PROBLEM
The output is the lines below from the one with "assert (Hstep : check_step" through the one with "by destruct (contains _ _).", both included, printed exactly and with no other line.

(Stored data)
■ ■ ■ ■
Lemma collect_pins_lookup ireqs f key :
  (collect_pins ireqs f).1 !! key = last_read key ireqs.
Proof.
  unfold collect_pins. rewrite foldl_pin_step_lookup, lookup_empty.
  by destruct (last_read key ireqs).
Qed.

(** C4: when the key of the record being read is already in the map, the
    step counts exactly one error, whose message is
    "<requirement> is a duplicate of <previous>" with the record stored
    before, and overwrites the entry with the record being read; so that
    after the pass every key holds the last record read for it. *)
Theorem duplicate_error_last_write_wins existing_pins f ireq previous :
  reaches_key ireq = true →
  existing_pins !! key_from_ireq ireq = Some previous →
  let st := pin_step (existing_pins, f) ireq in
  st.1 = <[key_from_ireq ireq := ireq]> existing_pins ∧
  st.1 !! key_from_ireq ireq = Some ireq ∧
  errors st.2 = S (errors f) ∧
  messages ERROR st.2 =
    messages ERROR f ++ (if verbose f then [duplicate_msg ireq previous] else []) ∧
  (∀ ireqs f0 key, (collect_pins ireqs f0).1 !! key = last_read key ireqs).
Proof.
  intros Hk Hprev st. subst st.
  destruct (pin_step_registered existing_pins f ireq Hk) as (f' & (He & Hv & Hm) & ->).
  simpl. unfold note_duplicate. rewrite Hprev.
  destruct (error_spec (duplicate_msg ireq previous) f') as (He' & _ & _ & Hm' & _).
  rewrite He', Hm', He, Hv, Hm.
  repeat split; [apply lookup_insert_eq | apply collect_pins_lookup].
Qed.

Lemma foldl_pin_step_size ireqs existing_pins f :
  let pins := (foldl pin_step (existing_pins, f) ireqs).1 in
  size pins ≤ size existing_pins + length ireqs ∧
  (size pins = size existing_pins + length ireqs ↔
     NoDup (key_from_ireq <$> ireqs) ∧
     Forall (λ r, reaches_key r = true) ireqs ∧
     Forall (λ r, existing_pins !! key_from_ireq r = None) ireqs).
Proof.
  revert existing_pins f.
  induction ireqs as [| ireq ireqs IH]; intros existing_pins f.
  - simpl. split; [lia |]. split; [intros _ | lia].
    repeat split; constructor.
  - cbn [foldl]. rewrite fmap_cons. simpl length.
    destruct (pin_step (existing_pins, f) ireq) as [pins' f'] eqn:Hstep.
    pose proof (pin_step_pins existing_pins f ireq) as Hpins.
    rewrite Hstep in Hpins; simpl in Hpins.
    destruct (IH pins' f') as [Hle Hiff]. clear IH.
    rewrite NoDup_cons, !Forall_cons.
    destruct (reaches_key ireq) eqn:Hk; subst pins'.
    + destruct (existing_pins !! key_from_ireq ireq) as [previous |] eqn:Hprev.
      * rewrite map_size_insert_Some in Hle, Hiff by eauto.
        split; [lia |]. split; [intros ?; exfalso; lia | naive_solver].
      * rewrite map_size_insert_None in Hle, Hiff by done.
        split; [lia |].
        replace (size existing_pins + S (length ireqs))
          with (S (size existing_pins) + length ireqs) by lia.
        rewrite Hiff. rewrite !Forall_forall, list_elem_of_fmap.
        setoid_rewrite lookup_insert_None. naive_solver.
    + split; [lia |]. split; [intros ?; exfalso; lia | naive_solver].
Qed.

(** C9 (as amended): the map has at most as many entries as the file has
    records, and exactly as many if and only if no key repeats and no
    record is passed over, that is, every record is editable or carries a
    parsed requirement. *)
Theorem pins_size_le_length ireqs f :
  size (collect_pins ireqs f).1 ≤ length ireqs ∧
  (size (collect_pins ireqs f).1 = length ireqs ↔
     NoDup (key_from_ireq <$> ireqs) ∧ Forall (λ r, reaches_key r = true) ireqs).
Proof.
  destruct (foldl_pin_step_size ireqs ∅ f) as [Hle Hiff].
  unfold collect_pins. rewrite map_size_empty in Hle, Hiff. simpl in Hle, Hiff.
  split; [exact Hle |]. rewrite Hiff.
  split; [naive_solver |]. intros [? ?]. repeat split; [done .. |].
  apply Forall_forall. intros; apply lookup_empty.
Qed.

(** A record that gets past line 180 changes the state: the map gets an
    entry, or a duplicate is counted. *)
Lemma pin_step_registered_changes existing_pins f ireq :
  reaches_key ireq = true → pin_step (existing_pins, f) ireq ≠ (existing_pins, f).
Proof.
  intros Hk Heq.
  destruct (pin_step_registered existing_pins f ireq Hk) as (f' & (He & _) & Hstep).
  rewrite Hstep in Heq. injection Heq as Hpins Hf.
  unfold note_duplicate in Hf.
  destruct (existing_pins !! key_from_ireq ireq) as [previous |] eqn:Hprev.
  - destruct (error_spec (duplicate_msg ireq previous) f') as [Herr _].
    rewrite Hf in Herr. lia.
  - apply (f_equal (λ m, m !! key_from_ireq ireq)) in Hpins.
    rewrite lookup_insert_eq, Hprev in Hpins. discriminate.
Qed.

(** C8 (as amended): an editable record without a name gets no "is
    editable" warning, but it is not passed over: it is stored under its
    key, after the unpinned check and the duplicate check that every stored
    record goes through.  When it is URL-based and its key is new, nothing
    is reported for it.  The records that leave the state as it was are the
    non-editable records without a parsed requirement, and no others. *)
Theorem nameless_editable_is_stored existing_pins f ireq :
  editable ireq = true →
  truthy (name ireq) = false →
  let st := pin_step (existing_pins, f) ireq in
  st = (<[key_from_ireq ireq := ireq]> existing_pins,
        note_duplicate existing_pins ireq (note_unpinned ireq f)) ∧
  st.1 !! key_from_ireq ireq = Some ireq ∧
  (is_url_requirement ireq = true → existing_pins !! key_from_ireq ireq = None →
   st.2 = f) ∧
  st ≠ (existing_pins, f) ∧
  (∀ pins g other,
     pin_step (pins, g) other = (pins, g) ↔ editable other = false ∧ req other = None).
Proof.
  intros He Hn st. subst st.
  assert (Hstep : pin_step (existing_pins, f) ireq =
                    (<[key_from_ireq ireq := ireq]> existing_pins,
                     note_duplicate existing_pins ireq (note_unpinned ireq f))).
  { unfold pin_step. rewrite He, Hn. reflexivity. }
  split; [exact Hstep |].
  split; [rewrite Hstep; apply lookup_insert_eq |].
  split.
  { intros Hurl Hnew. rewrite Hstep. simpl. unfold note_duplicate, note_unpinned.
    rewrite Hnew, Hurl, andb_false_r. reflexivity. }
  split.
  { apply pin_step_registered_changes. unfold reaches_key. by rewrite He. }
  intros pins g other. split.
  - intros Hsame. destruct (reaches_key other) eqn:Hk.
    + by apply pin_step_registered_changes in Hsame.
    + unfold reaches_key in Hk. apply orb_false_iff in Hk as [Hed Hreq].
      split; [exact Hed |]. apply bool_decide_eq_false in Hreq.
      destruct (req other); [exfalso; apply Hreq; eauto | reflexivity].
  - intros [Hed Hreq]. apply pin_step_skipped. unfold reaches_key.
    by rewrite Hed, Hreq.
Qed.

End PinPass.

(** ** The pass over the source requirements *)

Section SourcePass.
Context `{Utils} `{Packaging}.
Implicit Types (existing_pins : gmap string InstallRequirement) (f : ErrorCounter).

(** A constraint-only record whose key is not in the map gets past the
    test of line 230, and the lookup of line 233 raises. *)
Lemma check_step_constraint_absent existing_pins f ireq :
  constraint ireq = true →
  existing_pins !! key_from_ireq ireq = None →
  check_step existing_pins ireq f = Raised (KeyError (key_from_ireq ireq)) f.
Proof.
  intros Hc Hk. unfold check_step, bind, getitem. rewrite Hc, Hk. reflexivity.
Qed.

(** With a record that has clauses and a pin that has none, line 235
    raises. *)
Lemma check_step_pin_without_clause existing_pins f ireq pin r :
  existing_pins !! key_from_ireq ireq = Some pin →
  has_specifier ireq = true →
  req pin = Some r → req_specifier r = [] →
  check_step existing_pins ireq f = Raised StopIteration f.
Proof.
  intros Hk Hs Hr Hnil.
  assert (Hv : first_version pin f = Raised StopIteration f).
  { unfold first_version, specifier, bind. rewrite Hr; simpl. by rewrite Hnil. }
  unfold check_step, bind, getitem.
  rewrite Hk, Hs, bool_decide_eq_false_2, andb_false_r by done.
  simpl. by rewrite Hv.
Qed.

(** C5: for a record that is not constraint-only and whose key is not in
    the map, the step is one call of [failures.error] with "missing
    requirement <source requirement>" and nothing else: one error more, no
    warning, no exception, whatever the record's specifier; the loop goes
    on with the next record. *)
Theorem missing_requirement_error existing_pins f ireq :
  constraint ireq = false →
  existing_pins !! key_from_ireq ireq = None →
  let f' := error (missing_msg ireq) f in
  check_step existing_pins ireq f = Done tt f' ∧
  errors f' = S (errors f) ∧ warnings f' = warnings f ∧
  messages ERROR f' = messages ERROR f ++ (if verbose f then [missing_msg ireq] else []) ∧
  (∀ rest, for_each (check_step existing_pins) (ireq :: rest) f =
           for_each (check_step existing_pins) rest f').
Proof.
  intros Hc Hk f'.
  assert (Hstep : check_step existing_pins ireq f = Done tt f').
  { unfold check_step. rewrite Hc, Hk, bool_decide_eq_true_2 by done. reflexivity. }
  destruct (error_spec (missing_msg ireq) f) as (He & Hw & _ & Hm & _).
  repeat split; try done.
  intros rest. simpl. unfold bind. rewrite Hstep. reflexivity.
Qed.

(** X17: for a record with a non-empty specifier whose key is in the map
    and whose pin has a clause,
    the version of the first clause of the pin is tested against the
    record's specifier; when it does not satisfy it the step is exactly one
    call of [failures.error], with "incompatible requirements found, <pin>
    violates constraint <source requirement>"; when it does, nothing is
    reported. *)
Theorem incompatible_requirement_error existing_pins f ireq r pin rp op version more :
  req ireq = Some r → req_specifier r ≠ [] →
  existing_pins !! key_from_ireq ireq = Some pin →
  req pin = Some rp → req_specifier rp = (op, version) :: more →
  let f' := error (incompatible_msg pin ireq) f in
  first_version pin f = Done version f ∧
  check_step existing_pins ireq f =
    Done tt (if contains (req_specifier r) version then f else f') ∧
  errors f' = S (errors f) ∧ warnings f' = warnings f ∧
  messages ERROR f' =
    messages ERROR f ++ (if verbose f then [incompatible_msg pin ireq] else []).
Proof.
  intros Hr Hne Hk Hrp Hspecs f'.
  assert (Hs : has_specifier ireq = true).
  { unfold has_specifier. rewrite Hr. by destruct (req_specifier r). }
  assert (Hv : first_version pin f = Done version f).
  { unfold first_version, specifier, bind. rewrite Hrp; simpl. by rewrite Hspecs. }
  split; [exact Hv |]. split.
  - unfold check_step, bind, getitem.
    rewrite Hk, Hs, bool_decide_eq_false_2, andb_false_r by done.
    simpl. rewrite Hv. unfold specifier. rewrite Hr; simpl.
    by destruct (contains _ _).
  - destruct (error_spec (incompatible_msg pin ireq) f) as (He & Hw & _ & Hm & _).
    by repeat split.
Qed.

(** What a step can do to the counter: nothing, or one call of
    [failures.error]. *)
Lemma check_step_counter existing_pins ireq f :
  counter_of (check_step existing_pins ireq f) = f ∨
  ∃ msg, check_step existing_pins ireq f = Done tt (error msg f).
Proof.
  unfold check_step, bind, getitem, first_version, specifier, bind.
  destruct (negb (constraint ireq) && _); [right; eauto |].
  destruct (existing_pins !! _) as [pin |]; simpl; [| by left].
  destruct (has_specifier ireq); [| by left].
  destruct (req pin) as [rp |]; simpl; [| by left].
  destruct (req_specifier rp) as [| [op version] more]; simpl; [by left |].
  destruct (req ireq) as [r |]; simpl; [| by left].
  destruct (negb (contains _ _)); [right; eauto | by left].
Qed.

Lemma same_warnings_error msg f : same_warnings f (error msg f).
Proof. destruct (error_spec msg f) as (_ & ? & _ & _ & ?). by split. Qed.

(** The pass over the source requirements issues no warning. *)
Lemma for_each_check_step_warnings existing_pins constraints f :
  same_warnings f (counter_of (for_each (check_step existing_pins) constraints f)).
Proof.
  revert f. induction constraints as [| ireq constraints IH]; intros f; [by split |].
  simpl. unfold bind.
  destruct (check_step_counter existing_pins ireq f) as [Hsame | [msg Hstep]].
  - destruct (check_step existing_pins ireq f) as [[] f' | e f']; simpl in Hsame; subst f'.
    + apply IH.
    + by split.
  - rewrite Hstep. destruct (IH (error msg f)) as [Hw Hm].
    destruct (same_warnings_error msg f) as [Hw' Hm']. split; congruence.
Qed.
■ ■ ■ ■
FINISHED EXERCISE
  assert (Hstep : check_step existing_pins ireq f = Done tt f').
  { unfold check_step. rewrite Hc, Hk, bool_decide_eq_true_2 by done. reflexivity. }
  destruct (error_spec (missing_msg ireq) f) as (He & Hw & _ & Hm & _).
  repeat split; try done.
  intros rest. simpl. unfold bind. rewrite Hstep. reflexivity.
Qed.

(** X17: for a record with a non-empty specifier whose key is in the map
    and whose pin has a clause,
    the version of the first clause of the pin is tested against the
    record's specifier; when it does not satisfy it the step is exactly one
    call of [failures.error], with "incompatible requirements found, <pin>
    violates constraint <source requirement>"; when it does, nothing is
    reported. *)
Theorem incompatible_requirement_error existing_pins f ireq r pin rp op version more :
  req ireq = Some r → req_specifier r ≠ [] →
  existing_pins !! key_from_ireq ireq = Some pin →
  req pin = Some rp → req_specifier rp = (op, version) :: more →
  let f' := error (incompatible_msg pin ireq) f in
  first_version pin f = Done version f ∧
  check_step existing_pins ireq f =
    Done tt (if contains (req_specifier r) version then f else f') ∧
  errors f' = S (errors f) ∧ warnings f' = warnings f ∧
  messages ERROR f' =
    messages ERROR f ++ (if verbose f then [incompatible_msg pin ireq] else []).
Proof.
  intros Hr Hne Hk Hrp Hspecs f'.
  assert (Hs : has_specifier ireq = true).
  { unfold has_specifier. rewrite Hr. by destruct (req_specifier r). }
  assert (Hv : first_version pin f = Done version f).
  { unfold first_version, specifier, bind. rewrite Hrp; simpl. by rewrite Hspecs. }
  split; [exact Hv |]. split.
  - unfold check_step, bind, getitem.
    rewrite Hk, Hs, bool_decide_eq_false_2, andb_false_r by done.
    simpl. rewrite Hv. unfold specifier. rewrite Hr; simpl.
    by destruct (contains _ _).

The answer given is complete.